They are PSD2 compliant which means they're using the Open Banking API I linked to in my other comment.


There's legitimately no alternative, "secure" way to access someone's banking data other than by asking for a username/password and then 'impersonating' them / asking for 2FA codes etc etc. As a commenter on the issue says, there is no oauth-esque mechanism implemented by banks.

I think plaid is the lesser evil when compared to rolling all of that on your own for N different banking institutions.


Have you read about https://www.openbanking.org.uk/

The nine largest banks and building societies are required to participate. Many others do so voluntarily.


If I was plaid, I would use things like open banking if it's available, because it cost less to implement and maintain than the current html scraping norm we have now.

I'm guessing plaid uses oauth & open banking when available, and falls back to scraping when it's not.


What percentage of the world's banks are covered? Or perhaps what percentage of the world's population banks in those covered institutions? Or perhaps what percentage of the total banked wealth (terminology?) is held in covered institutions?
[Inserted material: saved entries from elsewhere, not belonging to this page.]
(* ===== verification/StreamWitnesses.v ===== *)
(** * Concrete runs of the buffering and streaming adapters

    A buffered and a streamed response that are signed, a request whose body
    is digested and checked again, a request streamed with signed trailers and
    verified behind its body, and a response verified by its trailers. *)

From S2P Require Import Prelude GoStrings Errors Httpsfv HttpsfvRef HttpsfvRefReads StructuredFieldSafe.
From S2P Require Import SignatureFields HttpTypes MessageBase GoTime Replay ReplayStore ReplayFacts.
From S2P Require Import Digest DigestFacts Algorithm Signer SignerFacts Verifier VerifierFacts.
From S2P Require Import HttpFields BodyReader HttpIntegration HttpFacts ResponseSigning ResponseFacts.
From S2P Require Import BodyDigest BodyDigestFacts TrailerFields TrailerBody TrailerSigning.
From S2P Require Import TrailerSigningFacts TrailerResponse TrailerResponseFacts TrailerVerification.
From S2P Require Import TrailerVerificationFacts Instances Witnesses HttpWitnesses.
Open Scope Z_scope.

(** ** A buffered response *)

Definition no_header : Header := ∅.

(** A header change, an informational status, the status and two writes. *)
Definition handler_calls : list writer_op :=
  [MutateHeader (fun h => Header_Set h "X-App" "1"); WriteHeader 103; WriteHeader 201;
   Write "hel"; Write "lo"].

Definition buffer : bufferedResponseWriter :=
  get_some (buffered_run (newBufferedResponseWriter no_header 10) handler_calls)
    (newBufferedResponseWriter no_header 10).

Lemma buffered_writer_exact_witness :
  buffered_run (newBufferedResponseWriter no_header 10) handler_calls = Some buffer /\
  buffer_holds 10 (str "hello") (Some (201, Header_Set no_header "X-App" "1")) buffer.
Proof.
  split; [vm_compute; reflexivity |].
  exact (proj2 (buffered_writer_exact no_header 10 handler_calls ltac:(discriminate))).
Defined.

Definition response_middleware_config : ResponseSigningMiddlewareConfig := {|
  rsc_signer := Some (Some (get_ok (NewSigningProfile response_config) no_signing_profile));
  rsc_label := "sig1";
  rsc_existing := ExistingSignaturesReject;
  rsc_maxBufferedBytes := 10;
  rsc_contentDigestAlgorithms := [SHA256];
  rsc_options := Some (fun _ _ => Ok test_options);
  rsc_externalContext := None;
  rsc_has_mapError := true;
  rsc_has_reportError := true
|}.

Definition response_middleware : ResponseSigningMiddleware :=
  mkResponseSigning (Some (get_ok (NewSigningProfile response_config) no_signing_profile)) "sig1"
    ExistingSignaturesReject 10 [SHA256] (fun _ _ => Ok test_options) None.

Example response_middleware_constructed :
  NewResponseSigningMiddleware response_middleware_config = Ok response_middleware.
Proof. vm_compute. reflexivity. Qed.

Definition emitted_result : option response_outcome :=
  ResponseSigning_ServeHTTP response_middleware 40 signing_observation no_header true
    (mkHandlerRun handler_calls "POST") (5, None) (Some test_request).

Definition emitted_header : Header :=
  match emitted_result with Some (Emitted h _ _ _) => h | _ => no_header end.

Example response_emitted : emitted_result = Some (Emitted emitted_header 201 (str "hello") None).
Proof. vm_compute. reflexivity. Qed.

Lemma emitted_response_signed_witness :
  emitted_result = Some (Emitted emitted_header 201 (str "hello") None) /\
  only_value emitted_header "Content-Length" (FormatInt (len (str "hello"))) /\
  exists digests field, ComputeDigests [SHA256] (str "hello") = Ok digests /\
    DigestField_String digests = Some field.
Proof.
  split; [exact response_emitted |].
  pose proof response_emitted as He. unfold emitted_result in He.
  destruct (emitted_response_signed response_middleware_config response_middleware 40 signing_observation
    no_header (mkHandlerRun handler_calls "POST") (5, None) test_request emitted_header 201 (str "hello")
    None response_middleware_constructed He)
    as (? & ? & ? & ? & ? & ? & ? & ? & ? & ? & _ & _ & _ & _ & _ & _ & _ & _ & _ & _ & _ & _ & Hlen & Hdigest & _).
  split; [apply Hlen; vm_compute; reflexivity |].
  destruct Hdigest as [Hnil | (digests & field & Hd & Hf & _)]; [discriminate Hnil | exists digests, field].
  split; [exact Hd | exact Hf].
Defined.

(** ** A digested request *)

Definition plain_request : Request :=
  update_request 60 test_request {[ str "X-App" := [str "1"] ]} ∅ (BodyReader 9) 4 [].

(** A body that gives the content in two reads. *)
Definition body_of (a b : string) : body_observation :=
  mkBody (fun n => match n with
                   | O => (None, Read a None)
                   | _ => (None, Read b (Some (Sentinel EOF)))
                   end) None.
Definition drained_of (a b : string) (trailers : Header) : drained :=
  mkDrained false (body_of a b) trailers.

Lemma gives_two (a b : string) n :
  str a <> [] -> len (str a) <= readBufferSize -> len (str b) <= readBufferSize ->
  n = O -> gives (body_of a b) n (str a ++ str b).
Proof.
  intros Ha Hla Hlb ->. apply gives_more; [done | done | done |].
  by apply (gives_end _ _ _ (Sentinel EOF)).
Qed.

Definition digest_transport_config : BufferedContentDigestRoundTripperConfig :=
  mkDigestRoundTripperConfig true [SHA256; SHA512] 10.
Definition digest_middleware_config : BufferedContentDigestVerificationMiddlewareConfig :=
  mkDigestVerificationConfig [SHA256] 10 true.
Definition digest_transport : BufferedContentDigestRoundTripper :=
  mkDigestRoundTripper [SHA256; SHA512] 10.
Definition digest_middleware : BufferedContentDigestVerificationMiddleware :=
  mkDigestVerification [SHA256] 10.

Example digest_adapters_constructed :
  NewBufferedContentDigestRoundTripper digest_transport_config = Ok digest_transport /\
  NewBufferedContentDigestVerificationMiddleware digest_middleware_config = Ok digest_middleware.
Proof. split; vm_compute; reflexivity. Qed.

Definition digested_result : option digest_outbound :=
  BufferedContentDigest_RoundTrip (Some digest_transport) 61 (drained_of "ab" "cd" ∅) (Some plain_request).
Definition digested : Request :=
  match digested_result with Some (DigestDelegated r _) => r | _ => plain_request end.

Example request_digested : digested_result = Some (DigestDelegated digested (str "abcd")).
Proof. vm_compute. reflexivity. Qed.

Definition digest_served_result : option digest_inbound :=
  BufferedContentDigestVerification_ServeHTTP digest_middleware 70 (drained_of "abc" "d" ∅) true (Some digested).
Definition digest_served : Request :=
  match digest_served_result with Some (DigestServed r _) => r | _ => plain_request end.

Example digest_accepted : digest_served_result = Some (DigestServed digest_served (str "abcd")).
Proof. vm_compute. reflexivity. Qed.

Lemma delegated_digest_exact_witness :
  delegated_with_digest digest_transport (drained_of "ab" "cd" ∅) plain_request digested (str "abcd").
Proof.
  exact (delegated_digest_exact digest_transport_config digest_transport 61 (drained_of "ab" "cd" ∅)
    plain_request (DigestDelegated digested (str "abcd")) (proj1 digest_adapters_constructed) request_digested).
Defined.

Lemma served_content_matches_witness :
  served_with_digest digest_middleware (drained_of "abc" "d" ∅) digested digest_served (str "abcd").
Proof.
  exact (served_content_matches digest_middleware_config digest_middleware 70 (drained_of "abc" "d" ∅)
    true digested digest_served (str "abcd") (proj2 digest_adapters_constructed) digest_accepted).
Defined.

Lemma delegated_digest_served_witness :
  BufferedContentDigestVerification_ServeHTTP digest_middleware 70 (drained_of "abc" "d" ∅) true
    (Some digested) =
  Some (DigestServed
    (update_request 71 digested (RequestHeader digested) (RequestTrailer digested) (BodyReader 72)
       (RequestContentLength digested) (RequestTransferEncoding digested)) (str "abcd")).
Proof.
  apply (delegated_digest_served (HL := ref_sfv_laws) (HR := ref_sfv_reads) digest_transport_config digest_transport digest_middleware_config
    digest_middleware 61 70 (drained_of "ab" "cd" ∅) (drained_of "abc" "d" ∅) plain_request digested).
  - exact (proj1 digest_adapters_constructed).
  - exact (proj2 digest_adapters_constructed).
  - intros a [-> | Ha]%elem_of_cons; [apply list_elem_of_here | by apply elem_of_nil in Ha].
  - exact request_digested.
  - assert (RequestBody digested = BodyReader 62) as Hbody by (vm_compute; reflexivity).
    unfold drains. rewrite Hbody. cbn [drained_ctx_nil drained_body drained_of close_err body_of].
    rewrite bool_decide_eq_false_2 by discriminate. split; [reflexivity |].
    split; [by apply (gives_two "abc" "d") | by split].
  - vm_compute. reflexivity.
Defined.

(** ** A streamed request *)

Definition stream_config : SigningProfileConfig := {|
  S_AllowedAlgorithms := [HMACSHA256];
  S_CoveredComponents := [trailer_digest];
  S_AllowEmptyCoverage := false;
  S_Expires := ParameterForbidden;
  S_AlgorithmParameter := ParameterForbidden;
  S_Nonce := ParameterRequired;
  S_Tag := ParameterForbidden;
  S_TagValue := [];
  S_Lifetime := 0;
  S_ResolveTimeout := Second;
  S_HasNow := true;
  S_HasProvider := true;
  S_RequireExternalRequestContext := false
|}.

Definition stream_profile : SigningProfile := get_ok (NewSigningProfile stream_config) no_signing_profile.

Definition stream_transport_config : TrailerSigningRoundTripperConfig :=
  mkTrailerSigningConfig true (Some (Some stream_profile)) "sig1" [SHA256] 10
    (Some (fun _ => Ok test_options)) None.
Definition stream_transport : TrailerSigningRoundTripper :=
  mkTrailerSigning (Some stream_profile) "sig1" [SHA256] 10 (fun _ => Ok test_options) None.

Example stream_transport_constructed :
  NewTrailerSigningRoundTripper stream_transport_config = Ok stream_transport.
Proof. vm_compute. reflexivity. Qed.

(** The wrapped transport reads the body to its end and answers. *)
Definition stream_environment : stream_run :=
  mkStreamRun signing_observation streaming None plain_request (Some unsigned_response) None.

Definition stream_result : option TrailerSigning.streaming :=
  TrailerSigning_RoundTrip (Some stream_transport) 80 stream_environment (Some plain_request).
Definition stream_final : stream :=
  match stream_result with Some (StreamReleased _ final) => final | _ => opened [] end.

Example stream_released : stream_result = Some (StreamReleased unsigned_response stream_final).
Proof. vm_compute. reflexivity. Qed.

Lemma released_stream_signed_witness :
  stream_result = Some (StreamReleased unsigned_response stream_final) /\
  exists digests, ComputeDigests [SHA256] (delivered stream_final) = Ok digests /\
    finalized stream_final = [(digests, None)].
Proof.
  split; [exact stream_released |].
  pose proof stream_released as Hs. unfold stream_result in Hs.
  destruct (released_stream_signed stream_transport_config stream_transport 80 stream_environment
    plain_request unsigned_response stream_final stream_transport_constructed Hs)
    as (clone & declared & digests & sent & _ & _ & _ & _ & Hd & Hf & _).
  exists digests. split; [exact Hd | exact Hf].
Defined.

(** ** The same request behind its trailers *)

(** The trailers that were sent. *)
Definition sent_trailers : Header :=
  match prepare_stream 80 plain_request with
  | Ok (clone, declared) =>
      match finalize_stream stream_transport signing_observation clone declared plain_request
              (get_ok (ComputeDigests [SHA256] (str "abcd")) []) with
      | Some (trailer, None) => trailer
      | _ => ∅
      end
  | Err _ => ∅
  end.

Definition trailer_verification_profile : VerificationProfile :=
  mkVerificationProfile {[ HMACSHA256 ]} [trailer_digest] false ParameterRequired
    ParameterOptional ParameterForbidden ParameterRequired ParameterForbidden ∅ (60 * Second)
    (5 * Second) Second Second true false.

Definition trailer_middleware_config : BufferedTrailerVerificationMiddlewareConfig :=
  mkTrailerVerificationConfig (Some (Some trailer_verification_profile))
    (Some (fun _ _ _ => Ok (str "sig1"))) [SHA256] 10 None true.
Definition trailer_middleware : BufferedTrailerVerificationMiddleware :=
  mkTrailerVerification trailer_verification_profile (fun _ _ _ => Ok (str "sig1")) [SHA256] 10 None.

Definition trailer_result : option (Store * trailer_inbound) :=
  BufferedTrailerVerification_ServeHTTP trailer_middleware 90 (verifying_at 1) (Some example_store)
    (drained_of "abc" "d" sent_trailers) true (Some plain_request).
Definition trailer_served : Request :=
  match trailer_result with Some (_, TrailerServed r _ _) => r | _ => plain_request end.
Definition trailer_store : Store := resulting_store trailer_result.

Example trailer_middleware_constructed :
  NewBufferedTrailerVerificationMiddleware trailer_middleware_config = Ok trailer_middleware.
Proof. vm_compute. reflexivity. Qed.

Example trailer_request_served :
  trailer_result = Some (trailer_store, TrailerServed trailer_served (str "abcd") response_verified).
Proof. vm_compute. reflexivity. Qed.

Lemma handler_serves_trailer_verified_witness :
  drains (drained_of "abc" "d" sent_trailers) (RequestBody plain_request) 10 (str "abcd") /\
  let verified_request :=
    clone_request 90 plain_request (RequestHeader trailer_served) (RequestTrailer trailer_served) in
  exists label external,
    external_of (tvm_externalContext trailer_middleware) (cloneRequestSnapshot 91 verified_request) =
      Ok external /\
    trailers_authentic trailer_verification_profile (verifying_at 1) (Some example_store : Store) trailer_store
      (RequestTrailer trailer_served) (str "abcd") [SHA256]
      (tvm_selectLabel trailer_middleware (cloneRequestSnapshot 91 verified_request))
      (request_message verified_request external) label response_verified.
Proof.
  pose proof trailer_request_served as Hs. unfold trailer_result in Hs.
  destruct (handler_serves_trailer_verified trailer_middleware_config trailer_middleware 90 (verifying_at 1)
    (Some example_store : Store) (drained_of "abc" "d" sent_trailers) true plain_request trailer_store
    trailer_served (str "abcd") response_verified trailer_middleware_constructed Hs)
    as (Hd & _ & _ & _ & Ha).
  split; [exact Hd | exact Ha].
Defined.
On an article titled "Plaid Launches in the UK" I would assume the most relevant territory is "the UK".

But if instead the question is "what's the alternative" the answer is "government intervention" as shown by the UK.


It depends on the audience. Many businesses don't want to restrict themselves exclusively to the subset of UK banks that follow that initiative. And government intervention is hardly a pragmatic solution (how many companies can afford to lobby every government in which they'd like to do business?).


>> There's legitimately no alternative, "secure" way to access someone's banking data other than by asking for a username/password

Not so true under Open Banking and other systems. Open Banking uses OAUTH2 style stuff, and a variety of certificate schemes (Open Banking's own, and EU ETSI qualified certificates) to allow participants to be delegated various forms of access and roles, in a much more granular way.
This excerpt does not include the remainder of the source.